Jürgen von der Lippe - VOLL FETT

07.10., Aalen, Stadthalle

Als Formulierungshilfe für den Einstieg böte sich vielleicht an:
„Voll Fett“ nennt der große alte Mann der Zwerchfellerschütterung sein neuestes
Comedyprogramm und dieser Titel ist -wie immer- mehrdeutig, oder polysem, wie ich
als Altsprachler sagen würde.
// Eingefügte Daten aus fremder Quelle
Definition logged_low (byte : Z) : AL bool :=
  if byte =? 0 then refuse (text "Spare") ARM_STATUS_SPARE
  else if negb (Z.shiftr byte 4 =? 0) then refuse (text "Spare") ARM_STATUS_SPARE
  else logged (log_pop (pop_text "r" (masked byte 0 4)) (popcount16 (Z.land byte 0xf) * 4) (masked (Z.land byte 0xf) 0 4))
         (pop_regs (masked byte 0 4)).

Definition logged_DecodePrefix_10_11_0001 : AL bool := next_logged logged_low.

(** A change of [vsp]: the offsets of the registers that were popped change with it. *)
Definition log_move (full : line) (note : AL unit) (adjust : Z) (t : ArmLogType) : AL unit :=
  (if bool_decide (t = ARM_LOG_FULL) then arm_log full else note) ;; AdjustRegisters adjust.

Definition logged_DecodePrefix_10_11_0010 : AL bool :=
  s <- get ;;
  uleb_loop next_logged (S (length (data_ (la_arm s)))) 0 0 (fun result =>
    let result := u32 (Z.shiftl result 2) in
    let cfa_offset := sgn 32 (0x204 + result) in
    logged (log_move (text "vsp = vsp + " ++ print_d cfa_offset) (add_log_cfa_int cfa_offset) cfa_offset)
      (add_cfa (u32 (0x204 + result)) ;; ret true)).

Definition no_dx : line := text "Unsupported DX register display".
Definition no_wrx : line := text "Unsupported wRX register display".

Definition logged_fstmfdx (byte : Z) : AL bool :=
  let start_reg := Z.shiftr byte 4 in
  let end_reg := u8 (start_reg + Z.land byte 0xf) in
  logged_text (range_text "d" start_reg (negb (end_reg =? 0)) end_reg ++ text "}") no_dx
    (add_cfa (Z.land byte 0xf * 8 + 12) ;; ret true).

Definition logged_DecodePrefix_10_11_0011 : AL bool := next_logged logged_fstmfdx.

Definition logged_DecodePrefix_10_11_01nn : AL bool := refuse (text "Spare") ARM_STATUS_SPARE.

Definition logged_DecodePrefix_10_11_1nnn (byte : Z) : AL bool :=
  if negb (Z.land byte (Z.lnot 0x07) =? 0xb8) then fail Aborted
  else
    let last_reg := Z.land byte 0x7 in
    logged_text (range_text "d" 8 (negb (last_reg =? 0)) (last_reg + 8) ++ text "}") no_dx
      (add_cfa (Z.land byte 0x7 * 8 + 12) ;; ret true).

Definition logged_DecodePrefix_10 (byte : Z) : AL bool :=
  if negb (Z.shiftr byte 6 =? 0x2) then fail Aborted
  else
    let n := Z.land (Z.shiftr byte 4) 0x3 in
    if n =? 0 then logged_DecodePrefix_10_00 byte
    else if n =? 1 then logged_DecodePrefix_10_01 byte
    else if n =? 2 then logged_DecodePrefix_10_10 byte
    else
      let m := Z.land byte 0xf in
      if m =? 0 then logged_DecodePrefix_10_11_0000
      else if m =? 1 then logged_DecodePrefix_10_11_0001
      else if m =? 2 then logged_DecodePrefix_10_11_0010
      else if m =? 3 then logged_DecodePrefix_10_11_0011
      else if negb (Z.land byte 0x8 =? 0) then logged_DecodePrefix_10_11_1nnn byte
      else logged_DecodePrefix_10_11_01nn.

(** Registers from the high nibble on, as many as the low nibble says and one. *)
Definition logged_counted (prefix : string) (base : Z) (other : line) (byte : Z) : AL bool :=
  let start_reg := Z.shiftr byte 4 in
  let end_reg := Z.land byte 0xf in
  logged_text (range_text prefix (base + start_reg) (negb (end_reg =? 0)) (base + start_reg + end_reg) ++ text "}") other
    (add_cfa (Z.land byte 0xf * 8 + 8) ;; ret true).

Definition logged_wcgr (byte : Z) : AL bool :=
  if byte =? 0 then refuse (text "Spare") ARM_STATUS_SPARE
  else if Z.shiftr byte 4 =? 0 then
    logged_text (pop_text "wCGR" (masked byte 0 4)) (text "Unsupported wCGR register display") (add_cfa (popcount byte * 4) ;; ret true)
  else refuse (text "Spare") ARM_STATUS_SPARE.

Definition logged_DecodePrefix_11_000 (byte : Z) : AL bool :=
  if negb (Z.land byte (Z.lnot 0x07) =? 0xc0) then fail Aborted
  else
    let bits := Z.land byte 0x7 in
    if bits =? 6 then next_logged (logged_counted "wR" 0 no_wrx)
    else if bits =? 7 then
      next_logged logged_wcgr
    else
      let nnn := Z.land byte 0x7 in
      logged_text (range_text "wR" 10 (negb (nnn =? 0)) (10 + nnn) ++ text "}") no_wrx
        (add_cfa (Z.land byte 0x7 * 8 + 8) ;; ret true).

Definition logged_DecodePrefix_11_001 (byte : Z) : AL bool :=
  if negb (Z.land byte (Z.lnot 0x07) =? 0xc8) then fail Aborted
  else
    let bits := Z.land byte 0x7 in
    if bits =? 0 then next_logged (logged_counted "d" 16 no_dx)
    else if bits =? 1 then next_logged (logged_counted "d" 0 no_dx)
    else refuse (text "Spare") ARM_STATUS_SPARE.
(* ===== verification/DwarfLog.v ===== *)
(** The listings of call frame instructions and of DWARF expressions: [GetLogInfo] of [DwarfOp.cpp], [Log] of
    [DwarfCfa.cpp] and of [DwarfSection.cpp]. What went to the log is a list of lines.

    [Log] walks over the instructions like [GetLocationInfo]. It prints each of them with its bytes, and the
    address of each new row. *)
From Stdlib Require Import ZArith Lia Bool Strings.Byte Strings.String.
From stdpp Require Import base numbers list gmap.
From S2P Require Import Prelude Memory DwarfMemory DwarfEncode DwarfStructs Regs DwarfOpTable DwarfOp DwarfOpExpr DwarfCfaTable DwarfCfa DwarfCfaRows.
From S2P Require Import DwarfSection UnwinderFormat Log.
#[local] Open Scope Z_scope.

(** * Lines *)

Record LogState := mkLog { lg_memory : DwarfMemory; lg_lines : list line }.
Definition put_lg_memory (d : DwarfMemory) (s : LogState) : LogState := mkLog d (lg_lines s).
Definition put_lg_lines (l : list line) (s : LogState) : LogState := mkLog (lg_memory s) l.

Abbreviation LG := (M LogState).
Definition on_lg_memory {B} (m : DM B) : LG B := zoom lg_memory put_lg_memory m.
Definition log (indent : Z) (s : line) : LG unit := modify (fun st => put_lg_lines (lg_lines st ++ [log_line indent s]) st).

Section Log.
Context (A : addr_type).

(** * Expressions *)

(** The operands of an operation, [n] of them left from index [i] on. *)
Fixpoint log_operands (op : OpCallback) (n i : nat) (log_string : line) : DM (option line) :=
  match n with
  | O => ret (Some log_string)
  | S n' =>
      value <-? ReadEncodedValue A (operand_encoding op i) ;;
      log_operands op n' (S i) (log_string ++ x20 :: digits 10 value)
  end.

(** [n] bytes, which are read again to be printed. *)
Fixpoint log_raw (n : nat) (raw : line) : DM (option line) :=
  match n with
  | O => ret (Some raw)
  | S n' => value <-? ReadUnsigned 1 ;; log_raw n' (raw ++ hex_byte value)
  end.

(** The body of the loop of [GetLogInfo]; [None] for the [return] after a read that fails. *)
Definition log_op : DM (option (list line)) :=
  cur_op <-? ReadUnsigned 1 ;;
  let raw_string := text "Raw Data:" ++ hex_byte cur_op in
  let op := op_callback cur_op in
  if bool_decide (handle_func op = OP_ILLEGAL) then ret (Some [text "Illegal"; raw_string])
  else
    start_offset <- cur_offset ;;
    log_string <-? log_operands op (Z.to_nat (num_operands op)) 0 (text (op_name op)) ;;
    end_offset <- cur_offset ;;
    set_cur_offset start_offset ;;
    raw_string <-? log_raw (Z.to_nat (end_offset - start_offset)) raw_string ;;
    set_cur_offset end_offset ;;
    ret (Some [log_string; raw_string]).
Lemma GetFileMemory_spec k i w :
  lookup_info w k = Some i -> info_ok w i -> elf_offset i = 0 ->
  wp size_overflow (GetFileMemory os k) (memory_post k i w) w.
Proof.
  intros Hi Hok He. assert (only_info k i w (fun i' => elf_offset i' = 0) w) as Hsame by (exists i; by rewrite set_info_id).
  pose proof (io_offset _ _ Hok) as Ho. unfold GetFileMemory, memory_post. wp_simpl. eapply wp_map_info; [done|]. wp_simpl.
  destruct (Z.eqb_spec (map_offset i) 0) as [E0|E0].
  { destruct (file_Init _ _ _ _ _) as [ok f1] eqn:E1. wp_simpl. destruct ok; [|done].
    eapply (file_backed_at k i i w _ _ f1 0 UINT64_MAX); try done; [by rewrite set_info_id|lia|by right|lia]. }
  cbv zeta. set (map_size := u64 (map_end i - map_start i)). assert (in_u 64 map_size) as Hms by (apply wrap_range; lia).
  pose proof (proj1 Ho) as Ho0. assert (map_end i - map_start i <= map_size) as Hcov.
  { pose proof (io_start _ _ Hok). pose proof (io_end _ _ Hok). unfold in_u in *.
    destruct (decide (map_start i <= map_end i)); [unfold map_size; rewrite wrap_small by (unfold in_u; lia); lia|lia]. }
  destruct (file_Init os (map_name i) (map_offset i) map_size MemoryFileAtOffset.init_state) as [ok f1] eqn:E1. destruct ok; cbn [negb]; [|done].
  rewrite wp_bind. apply wp_GetInfo. intros [max_size|] _ Hmax; [|by apply whole_file_memory_spec].
  wp_simpl. eapply wp_update_info; [done|]. wp_simpl. destruct (Z.ltb_spec map_size max_size).
  2:{ wp_simpl. eapply (file_backed_at k i _ w _ _ f1 (map_offset i) map_size); try done; [cbn; lia|left; lia]. }
  destruct (file_Init os (map_name i) (map_offset i) max_size f1) as [ok f2] eqn:E2. destruct ok.
  { wp_simpl. eapply (file_backed_at k i _ w _ _ f2 (map_offset i) max_size); try done; [cbn; lia|left; lia]. }
  destruct (file_Init os (map_name i) (map_offset i) map_size f2) as [ok f3] eqn:E3. destruct ok.
  { wp_simpl. eapply (file_backed_at k i _ w _ _ f3 (map_offset i) map_size); try done; [cbn; lia|left; lia]. }
  wp_simpl. eapply wp_update_info; [apply lookup_set_info|]. wp_simpl. eexists. rewrite set_info_set. split_and!; done.
Qed.

(** ** The memory of the process *)

(** The memory has, at the address of a pc in the object, the bytes that the process has at the pc. *)
Definition process_backed (i i' : MapInfo) (process_memory m : Memory) : Prop :=
  0 <= elf_offset i' <= map_offset i /\
  forall pc n, map_start i <= pc < map_end i -> 0 <= n ->
    Read m (pc - map_start i + elf_offset i') n = Read process_memory pc (Z.min n (map_end i - pc)).

(** The read-only map before this one ends before it in the object. *)
Definition prev_below (w : World) (i : MapInfo) : Prop :=
  forall p prev, prev_map i = Some p -> lookup_info w p = Some prev -> map_name prev = map_name i -> map_offset prev < map_offset i ->
    0 < map_end prev - map_start prev <= map_offset i - map_offset prev /\ map_end prev < 2 ^ 64.

Lemma range_read pm start size off pc n :
  0 <= n -> start <= pc < start + size -> pc < 2 ^ 64 -> 0 <= off ->
  MemoryRange.read (MemoryRange.mk pm start size off) (pc - start + off) n = Read pm pc (Z.min n (start + size - pc)).
Proof.
  intros Hn Hpc Hlt Hoff. unfold MemoryRange.read. cbn [MemoryRange.offset_ MemoryRange.length_ MemoryRange.begin_ MemoryRange.memory_].
  rewrite (proj2 (Z.ltb_ge _ _)), (proj2 (Z.leb_gt _ _)), (proj2 (Z.leb_gt _ _)) by lia. f_equal; lia.
Qed.

Definition create_post k i w (process_memory : option Memory) (r : option Memory) (w' : World) : Prop :=
  exists i', w' = set_info k i' w /\ same_core i i' /\
    match r with
    | None => True
    | Some m => file_backed w i i' m \/ memory_backed_elf i' = true /\ exists pm, process_memory = Some pm /\ process_backed i i' pm m
    end.

Lemma process_ranges_backed i prev pm :
  0 <= map_start i < map_end i -> map_end i < 2 ^ 64 -> map_offset i + (map_end i - map_start i) < 2 ^ 64 -> 0 <= map_offset prev ->
  0 < map_end prev - map_start prev <= map_offset i - map_offset prev ->
  process_backed i (put_elf_offset (map_offset i - map_offset prev) i) pm
    (MemoryRanges.memory (MemoryRanges.Insert
       (MemoryRanges.Insert MemoryRanges.empty (MemoryRange.mk pm (map_start prev) (u64 (map_end prev - map_start prev)) 0))
       (MemoryRange.mk pm (map_start i) (map_end i - map_start i) (map_offset i - map_offset prev)))).
Proof.
  intros Hi Hend Hext Hpo Hprev. split; [cbn; lia|]. intros pc n Hpc Hn. cbn [elf_offset put_elf_offset]. rewrite (wrap_small 64) by (unfold in_u; lia).
  set (r1 := MemoryRange.mk pm (map_start prev) (map_end prev - map_start prev) 0).
  set (r2 := MemoryRange.mk pm (map_start i) (map_end i - map_start i) (map_offset i - map_offset prev)).
  unfold MemoryRanges.memory. cbn [Read]. change (MemoryRanges.Insert (MemoryRanges.Insert MemoryRanges.empty r1) r2) with (insert_all [r2; r1]).
  assert (Forall range_wf [r2; r1]) as Hwf.
  { repeat constructor; unfold range_end, r1, r2; cbn; lia. }
  assert (disjoint_ranges [r2; r1]) as Hd.
  { intros a b Ha Hb. destruct (disjoint_pair r1 r2) with a b as [?|?]; auto; [unfold range_end, r1, r2; cbn; lia|..];
      rewrite !elem_of_cons in *; tauto. }
  rewrite (ranges_read [r2; r1] _ r2) by (first [done|by apply insert_all_ok|by left|unfold range_end, r2; cbn; lia]).
  unfold r2. rewrite range_read by lia. f_equal. lia.
Qed.

Lemma same_core_prev k i i1 w p :
  lookup_info w k = Some i -> same_core i i1 -> is_Some (lookup_info w p) ->
  exists prev prev1, lookup_info w p = Some prev /\ lookup_info (set_info k i1 w) p = Some prev1 /\ same_core prev prev1.
Proof.
  intros Hi Hc [prev Hp]. exists prev. destruct (decide (k = p)) as [<-|Hne].
  - exists i1. rewrite lookup_set_info. rewrite Hi in Hp. by injection Hp as <-.
  - exists prev. rewrite lookup_set_info_ne by done. done.
Qed.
Einerseits könnte es bedeuten: Ich bin viel jünger als ich
wiege, oder Jugendslang (Juvenolekt) sein für „richtig toll“.
Die augenfälligste Neuerung ist ein Riesenbildschirm als Bühnenhintergrund, mit dem
ich mir einen langgehegten Wunsch erfülle: Comedy mit Hilfe von Bildern und kleinen
Filmen zu erzeugen, wie ich es 10 Jahre lang bei „Geld oder Liebe“ gemacht habe.
Munition dafür liefert mein unerschöpfliches Privatarchiv, in wenigen Fällen, wenn es
passt, auch mal das, was täglich via WhatsApp über mich hereinbricht. Außerdem
kann man so die Hintergrundstimmung ständig wechseln.
Das Programm beginnt mit einem turbulenten Seminar über Jugendsprache, in das
die Zuschauer einbezogen werden, dann werden einige Unterschiede zwischen alt und
jung erläutert, über die sich die meisten bisher nicht im Klaren waren:
Fernsehverhalten, was kann man von kleinen Kindern lernen und Sex.
Dann erläutere ich, warum die Fotofunktion des Handys für mich die wichtigste ist,
gefolgt von einer ersten Runde wirkmächtigen Bildmaterials.
Nach einer virtuosen Instrumentalkurzfassung von „When a man loves a woman“ zeige
ich die Untiefen von Paarbeziehungen auf mit Schwerpunkt auf gemeinsamen
Schlafzimmern, formal angelehnt an Hegel, nicht an sein Schlafzimmer, sondern seine
Dialektik, These, Antithese, Synthese.
Wie ich überhaupt -meinem Alter angemessen- in Erinnerungen schwelge, von denen
Jean Paul sagt, dass die das einzige Paradies sind, aus dem wir nicht vertrieben
werden können, blicke ich nun zurück auf die drei schönsten Liebeslieder meiner
Karriere, die ich zu einem herzzerreißenden Medley verschlankt habe, das die vielen
Frauen im Publikum emotional so beutelt, dass ich mich gezwungen sah, anschließend
mit einem ganz kleinen erbaulichen Tierfilm gegenzusteuern.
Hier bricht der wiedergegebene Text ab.